In the case of presymptomatic genetic testing, there arises the difficult situation in which individuals must weigh the pros and cons of undergoing preventative procedures. As discussed earlier, women with the BRCA1/BRCA2 mutation are at a greatly increased risk of developing breast and/or ovarian cancers. A preventative bilateral mastectomy has been shown to be an extremely strong protective measure, reducing an at-risk woman’s chances of developing breast cancer by 90-95%. However, presymptomatic testing does not say for sure whether a woman will develop cancer, only that she is at increased risk due to the presence of the mutation. This poses a vexing dilemma for many women in this situation: of course, the “safest” option would be to undergo a mastectomy. On the other hand, what if the procedure is not necessary, and the woman will never develop cancer? This results in a lot of unneeded expense and stress, not to mention the impact that such a surgery has on a woman’s body image and overall life.

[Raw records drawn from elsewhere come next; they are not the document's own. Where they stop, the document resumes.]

(** [SessionControl::take_human] *)
Definition take_human (c : Ctl) (k : Clk) (reason : EndReason) : Ctl * option Lease :=
  match st_lease (c_state c) with
  | None => (c, None)
  | Some l =>
      let st := set_lease (c_state c) None in
      let st := remember st (l_id l) (Loss_reason reason) in
      let st := touch_human st k in
      let c := set_state c st in
      let c := if l_granted l
               then ctl_record c k SrcDaemon (ControlEnded (lease_controller l) reason)
               else c in
      (c, Some l)
  end.

(** [SessionControl::end_human] *)
Definition end_human (c : Ctl) (k : Clk) (reason : EndReason) : Ctl * option Transition :=
  let '(c, l) := take_human c k reason in
  match l with
  | None => (c, None)
  | Some l => let '(c, t) := end_lease c l in (c, Some t)
  end.

(** [SessionControl::end_human_ended] *)
Definition end_human_ended (c : Ctl) (k : Clk) : Ctl * option Transition :=
  let '(c, l) := take_human c k EndSessionEnded in
  match l with
  | None => (c, None)
  | Some _ => let '(c, t) := transition c [] in (c, Some t)
  end.

(** What [discharge_within] sends for a transition: nothing (confirmed at
    once), an epoch change to confirm, or best-effort releases. *)
Inductive Discharge :=
| DConfirmed
| DSetEpoch (epoch : Z)
| DReleases (events : list RawInput) (epoch : Z).

Definition send_releases (c : Ctl) (release_ : list Held) (epoch : Z) : Discharge :=
  match release_ with
  | [] => DConfirmed
  | _ :: _ => if c_has_input c then DReleases (map release release_) epoch else DConfirmed
  end.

Preimplantation diagnostic testing, though it can enable families to conceive healthy babies, comes with its own plethora of negatives, with the primary one being sex selection of babies. Many couples use this testing not to create a healthy baby, but to choose their child’s gender. This raises serious ethical concerns, as it can lead to harmful trends in populations, particularly in societies which have a skewed preference for male children. It teeters dangerously close to, if not already within, the territory of eugenics, which is defined as “the science of improving a population by controlled breeding to increase the occurrence of desirable heritable characteristics.” Overall, with the availability of several different types of genetic testing today, there is room for great progress and improvisation in healthcare. However, there is equal room for abuse of these innovations and for straying into dangerous and unethical territories. A much-needed starting point towards preventing this is the implementation of more stringent guidelines regarding these methods of testing and their uses — a precaution that will hopefully enable the risks of these procedures to be thoroughly weighed against their benefits and reduce the chances of potentially harmful results, both on the individual level and for society as a whole.